Oskamp v. Gadsden

Decision Date11 June 1892
Citation52 N.W. 718,35 Neb. 7
PartiesCLEMENS OSKAMP ET AL. v. JAMES GADSDEN
CourtNebraska Supreme Court

ERROR to the district court for Douglas county. Tried below before CLARKSON, J.

AFFIRMED.

Isaac Adams, for plaintiffs in error:

Gadsden's testimony is irrelevant, and hearsay or derivative. (Stevens Dig. of Ev., art. 62.) To hold Gadsden's testimony competent is contrary to public policy, for the following reasons:

(a.) Since it was repetition of the language of another, that language might not have been correctly repeated, either through original misapprehension, subsequent failure of memory, or willful misrepresentation.

(b.) The statements testified to were made by a person who was neither under the obligations of an oath, nor subject to cross-examination respecting accuracy or veracity.

(c.) It would be to introduce a new and distinct exception to the doctrine excluding hearsay evidence from judicial investigations, and one based upon a different foundation from the established exceptions to this doctrine.
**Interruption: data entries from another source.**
(** the file with the inode 3 is open *)
Definition state_demo : process ramdisk_process xv6fs_server_context_t * xv6_t := (server_demo, xv6_demo).
Lemma file_demo_open : open_file (content := ramdisk_view slots_demo 100000 64) (n := 64) (bs := demo_blocks)
  (sb0 := demo_sb) (first := 10) [0; 1] (demo_bytes server_demo) xv6_demo 0 file_demo 0 demo_inode state_demo.
Proof.
  assert (forall k, slot_addr (demo_bytes server_demo) demo_inode k = 0) as Hz.
  { intros k. unfold slot_addr. simpl i_addrs. assert (forall j, default 0 (repeat 0 13 !! j) = 0) as H0.
    { intros j. destruct (repeat 0 13 !! j) eqn:E; [|done]. simpl.
        eapply repeat_spec, list_elem_of_In, list_elem_of_lookup_2, E. }
    by rewrite !H0; case_bool. }
  destruct demo_ready as [Hrange Hplace Hnd Hl _]. split; try done.
  - split; [|done|done|].
    + split; [apply cache_init|done|exact server_demo_ready].
    + split; [done|done|..]; intros k; rewrite Hz; done.
  - split; [done..|]. split; [apply (bool_decide_unpack _); by vm_compute|]. intros b Hb.
    assert (b ∈ [10; 11]) as Hb' by (revert Hb; vm_compute; done).
    apply elem_of_cons in Hb' as [->|Hb'%list_elem_of_singleton]; [|subst b];
      (split; [lia|apply elem_of_seqZ; lia]).
Qed.
Lemma file_on_ramdisk_roundtrip_witness :
  returns (r ← xv6fs_sys_write (Disk0 := disk_demo) (Some 0%nat) (fun k => k mod 251) 5 8000 0;
           out ← xv6fs_sys_read (Disk0 := disk_demo) (Some 0%nat) (fun _ => 0) 100 8000 0;
               mret (r, fst out, snd out)) state_demo
    (fun out _ => let '(written, read, dst') := out in
      written = 8000 /\ read = 8000 /\ forall k, dst' k = blit (fun _ => 0) 100 (fun k => k mod 251) 5 8000 k).
Proof.
  apply (file_on_ramdisk_roundtrip nanopb_silent 1 (fun _ => false) codec_demo gpi_demo slots_demo 2 100000 codec_demo_ok
    64 demo_blocks demo_sb 10 (demo_bytes server_demo) xv6_demo 0 0 file_demo demo_inode state_demo
    (fun k => k mod 251) (fun _ => 0) 5 100 0 8000 [0; 1]); try done; try (simpl; lia).
  - apply NoDup_seqZ.
  - vm_compute. lia.
  - intros b Hb%elem_of_seqZ. lia.
  - exact demo_geometry.
  - exact file_demo_open.
  - apply demo_covers. lia.
Defined.
End Witnesses.
(** the switch on the sharing of a region *)
Definition vmr_switch (cfg : ads_config_t) (runnable : sel4gpi_runnable_t) (vmr_rde : Z) (vmr : vmr_config_t)
    (ctx : option runtime_context_t) (auto_entry_point : Z) : P vmr_step :=
  let leave error := mret (Some error, vmr, ctx, auto_entry_point) in
  if share_mode vmr =? GPI_SHARED then
    current_ads_id ← sel4gpi_get_binded_ads_id;
    if negb (current_ads_id =? conn_id (rn_ads runnable)) then
      self ← sel4gpi_get_ads_conn;
      error ← ads_client_shallow_copy N self (rn_ads runnable) (region_pages vmr) (cfg_type vmr)
        (cfg_start vmr) (cfg_dest_start vmr);
      if negb (error =? 0) then leave error else mret (None, vmr, ctx, auto_entry_point)
    else mret (None, vmr, ctx, auto_entry_point)
  else if share_mode vmr =? GPI_DISJOINT then
    if negb (conn_ep (cfg_mo vmr) =? 0) then
      r ← vmr_client_attach_no_reserve N vmr_rde (cfg_start vmr) (cfg_mo vmr) (cfg_type vmr);
      let '(error, vmr_addr) := r : Z * option Z in
      if negb (error =? 0) then leave error
      else mret (None, set_cfg_start (default 0 vmr_addr) vmr, ctx, auto_entry_point)
    else if cfg_type vmr =? RES_TYPE_CODE R then
      name ← deref (image_name cfg);
      r ← ads_client_load_elf N (rn_ads runnable) (rn_pd runnable) name;
      let '(error, entry) := r : Z * option Z in
      if negb (error =? 0) then leave error else
      ctx ← deref ctx;
      mret (None, vmr, Some (set_loaded_elf true ctx), default auto_entry_point entry)
    else if cfg_type vmr =? RES_TYPE_STACK R then
      r ← sel4gpi_new_sized_stack vmr_rde (region_pages vmr);
      let '(stack, mo) := r : Z * option conn_t in
      let vmr := set_cfg_mo (default conn_zero mo) (set_cfg_start stack vmr) in
      (* the test leaves the loop, without an error *)
      mret (if stack =? 0 then Some 0 else None, vmr, ctx, auto_entry_point)
    else
      r ← sel4gpi_get_vmr N MO_LARGE_PAGE_BITS vmr_rde (i32 (region_pages vmr)) (cfg_start vmr) (cfg_type vmr)
        (if cfg_page_bits vmr =? 0 then seL4_PageBits else cfg_page_bits vmr);
      let '(vmr_addr, mo) := r : Z * option conn_t in
      if vmr_addr =? 0 then leave 0
      else mret (None, set_cfg_mo (default conn_zero mo) (set_cfg_start vmr_addr vmr), ctx, auto_entry_point)
  else leave 1.
(* ===== verification/KvModes.v ===== *)
(** * The key-value store through its client

    The operations of the client library refine the finite maps of the file KvTables when the
    store is in a second address space of the caller, and when it is in another process.

    In the first case the thread moves to the other address space and back for each
    operation.
    In the second case an operation is a message that goes through an iteration of the
    server's loop to its request handler, and a reply. *)

From stdpp Require Import base numbers list gmap strings.
From S2P Require Import Prelude Strings Badge Registry State ResourceTypes Component PdResources Resspc Mo Ads AdsRequests Elf Cpu PdObj PdComponent Ep Server Client PdUtils ResourceServer FsServer FsClient KvStore KvTables FsOnRamdisk PdCreation StartServer KvClient.

(** two processes that differ in how their memory is represented at most *)
Definition same_process {K A} (p q : process K A) : Prop :=
  kernel p = kernel q /\ my_shared_data p = my_shared_data q /\ reply_cap_slot p = reply_cap_slot q /\
  (forall a, memory p a = memory q a) /\ program p = program q.

(** ** Sequences of operations *)

(** through the client library; [ep_of] has the endpoints of stores, [value_at] is the address
    of the variable for the results of gets *)
Section Operations.
Context {K : Type} `{!Kernel K} (N : nanopb) `{!Sqlite (process K fs_client_t)}.
Context (kv_encode_request : KvstoreMessage -> option (list Z)) (kv_decode_reply : list Z -> option KvstoreReturnMessage).
Context (ads_of_slot : K -> Z -> Z) (shared_address : Z -> bool) (zf_logf_aborts : bool) (ep_of : Z -> Z) (value_at : Z).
The operator at Fremont was not the plaintiff's agent. The principle to be applied here is the same as in case of a message transmitted by telegraph, where the original, as against the sender, and the one by which the sender is bound is the message as received. (Ayer v. W. U. Tel. Co., 79 Me. 493; Tel. Co. v. Shotter, 71 Ga. 760; Durkee v. R. Co., 29 Vt. 137; Saveland v Green, 40 Wis. 431; Morgan v. People, 59 Ill. 58; Howley v. Whipple, 48 N.H. 488.) The ruling now complained of goes farther than Sullivan v. Kuykendall, 82 Ky. 483, in that it permits testimony of what Gadsden said to the operator when Gadsden was not in a situation to know whether the operator repeated his message as given or not.

Richmond & Legge, contra:

The testimony of Gadsden is the best evidence, and is admissible on the grounds of agency. There are stronger reasons for holding the operator at Fremont the agent of both parties than in the case of Sullivan v. Kuykendall, 82 Ky. 483, for in that case the operator was at the station at one end of the line, and in the case at bar the operator repeating the message was at an intermediate point and acted as interpreter for both parties. Viewing the operator at Fremont as the agent of defendant Gadsden, it is clear that she was his agent to repeat to plaintiff only the message which he delivered to her, and that he would not be bound by any message which she, as the employe of the telephone company, saw fit to deliver. (Gray, Telegraphs, sec. 105.)

OPINION

NORVAL, J.

Plaintiffs in error brought suit in the court below to recover damages for the alleged breach of contract by the defendant in his refusing to deliver a quantity of hay claimed to have been purchased by them from him. The jury returned a verdict for defendant, upon which judgment was entered.

In 1888 plaintiffs were engaged in the city of Omaha in the flour, feed, grain, and hay business. Defendant resided at Schuyler, and had about 150 tons of baled hay which he desired to sell. Prior to the middle of April of that year plaintiffs and defendant had some correspondence about the purchase and sale of this hay, but no contract was entered into at that time. On May 1, 1888, defendant sent the following letter to plaintiffs:

"Oskamp, Haines & Co., Omaha, Neb.--GENTLEMEN: What is your price for pressed hay now? Mine is still for sale if I can get as much as others are getting. I would rather close out the entire amount at once if I can find a customer, and will give the use of my barn till July 14th if buyer wants to speculate. There is scarcely any hay left here. Some on the prairie will not be hauled this season on account of bottoms being covered with water.

"Yours truly,

JAMES GADSDEN."

In answer to the above plaintiffs wrote defendant as follows:

"OMAHA, May 2, 1888.

Mr. James Gadsden, Schuyler, Neb.--DEAR SIR: Answering yours of the 1st. The market seems to be glutted now with hay. Have bought some at $ 7.75 on track since we bought that of yours. If you want to sell now and mean business, we will give you $ 8.25 per ton on track here, if it is all like the cars we had, but we do not leave this offer open longer than Saturday, but we prefer acceptance by wire, as we are figuring upon 800 tons at a trifle better price. Sample car now coming, and if we get that all, have got to crowd the market here. Have about 140 tons bought now, and would not want yours at any price with that large lot.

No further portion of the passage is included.